Until Glass has been better studied in health care and equipped with safeguards, Dr. Katz said, doctors should be forced to check their wearable computers at the clinic door.

“From an ethical standpoint, the bar is higher for use in a medical setting,” said Dr. Katz, who is also an outside adviser for the Mayo Clinic Center for Social Media. “As a doctor, I have to make sure that what I’m doing is safe and secure for my patients - ‘First, do no harm.’ Until I am, I don’t want it in my practice.”

Bakul Patel, the senior policy adviser at the Food and Drug Administration’s Center for Devices, said the agency would regulate only those Glass software programs that function as medical devices, the same approach it takes on health applications on hand-held devices.

“The glasses have been on our radar and we’re excited about it,” Mr. Patel said.

Hospitals that are experimenting with Glass say they are doing so very carefully - obtaining patient consent before procedures, using encrypted networks, and complying with the federal regulation that protects patient privacy, known as Hipaa.

Medical software developers say they, too, have security and privacy in mind. Pristine, a company based in Austin, Tex., created an app that lets emergency room nurses and doctors beam in specialists for consultations.

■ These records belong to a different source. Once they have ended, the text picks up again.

(* ===== verification/OfflineMesh.v ===== *)
(** The offline mesh (shph-transport/src/lib.rs): envelopes as files in a spool
    directory, its writer and reader states, and a session that encrypts and
    decrypts what it passes through them.  serde_json is an interface. *)
From stdpp Require Import gmap sorting.
From S2P Require Import Prelude Ordering Error Text Primitives Replay SessionCrypto TcpTransport TcpIo Spool SpoolSession.

Record OfflineMeshConfig := mkOfflineMeshConfig {
  node_id : string; peer_id : string; spool_dir : string; poll_interval_ms : Z; max_idle_entries : Z }.

Record OfflineMeshEnvelope := mkOfflineMeshEnvelope {
  session_id : string; from_node : string; to_node : string;
  created_at_unix_ms : Z; sequence : Z; ciphertext_b64 : string }.

Definition envelope_ok (e : OfflineMeshEnvelope) : Prop :=
  Forall (fun s => utf8_valid (str_bytes s) = true) [session_id e; from_node e; to_node e; ciphertext_b64 e] /\
  0 <= created_at_unix_ms e <= u64_max /\ 0 <= sequence e <= u64_max.

(** The JSON of an envelope (crate serde_json): it can be written and parses
    back; numbers are printed in decimal, and a text without characters that
    JSON escapes is copied. *)
Class MeshJson := {
  mesh_to_json : OfflineMeshEnvelope -> result bytes;
  mesh_of_json : bytes -> option OfflineMeshEnvelope }.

The company plans to sell a customized version of Glass directly to hospitals. It erases Google’s software and configures the glasses with its own Hipaa-compliant programs.

Another company, Augmedix, which has done pilot tests of Glass at medical centers in the San Francisco area, said patients were informed that their doctors would be wearing the device. In a study of 200 cases, only two or three patients asked that their doctors remove it, said Ian K. Shakil, a co-founder of Augmedix.

Some hospitals see Glass as a relatively low-cost and versatile innovation, much like smartphones and tablets, which more than half of all health care providers use to get access to patient data and other medical information.

But hand-held devices are not very useful in the sterile world of surgery. Because Glass is voice-activated and hands-free, it may be particularly well suited for the surgical suite, where camera-guided instruments, robotics and 3D navigation systems have been commonplace for years.

Dr. Pierre Theodore, a cardiothoracic surgeon at the University of California, San Francisco, calls wearable computers "a game changer."

“In surgery, Google Glass is incredibly illuminating,” said Dr. Theodore, who uses Glass to float X-rays and CT scans in his field of view at the operating table. “It helps you pinpoint what you’re looking for, so you don’t have to shift your attention away from the operation to look at a monitor somewhere else.”

At Indiana University Health, Dr. Paul P. Szotek, a Level 1 trauma surgeon, is developing an app for Glass for use by paramedics.

The app streams a live feed from the glasses to the closest emergency rooms, so that doctors can see accident victims at the scene and give paramedics potentially lifesaving instructions - like when to go directly to a Level 1 trauma center.

“Last year, I lost a lady on the table from a spleen injury that was absolutely survivable because she was taken to a local hospital and then the delay was over two hours to get her to me,” Dr. Szotek said. “With this wearable technology, we’ll be able to assess patients on the scene and decrease the mortality associated with trauma significantly.”

Dr. Szotek met with Google in March to discuss his software, called 1st Sight. He and other Glass-wearing surgeons recently founded a group - the International Society for Wearable Technology in Healthcare - that is holding its first meeting in Indianapolis in July.

At Duke, Dr. Parekh performs back-to-back surgeries on most days, wearing the Glass headset as he moves from one patient to the next.

About six years ago, he founded a charity with the goal of advancing foot and ankle surgery in India. He travels there every year with a team of expert surgeons to hold clinics and training sessions for local orthopedic surgeons.

In January, at a conference in Jaipur, Dr. Parekh performed surgery and used Glass to stream the procedure on his personal website. That day, the site drew in so many visitors from India and elsewhere that it crashed.

“I’ve been even more excited about Google Glass since then,” he said.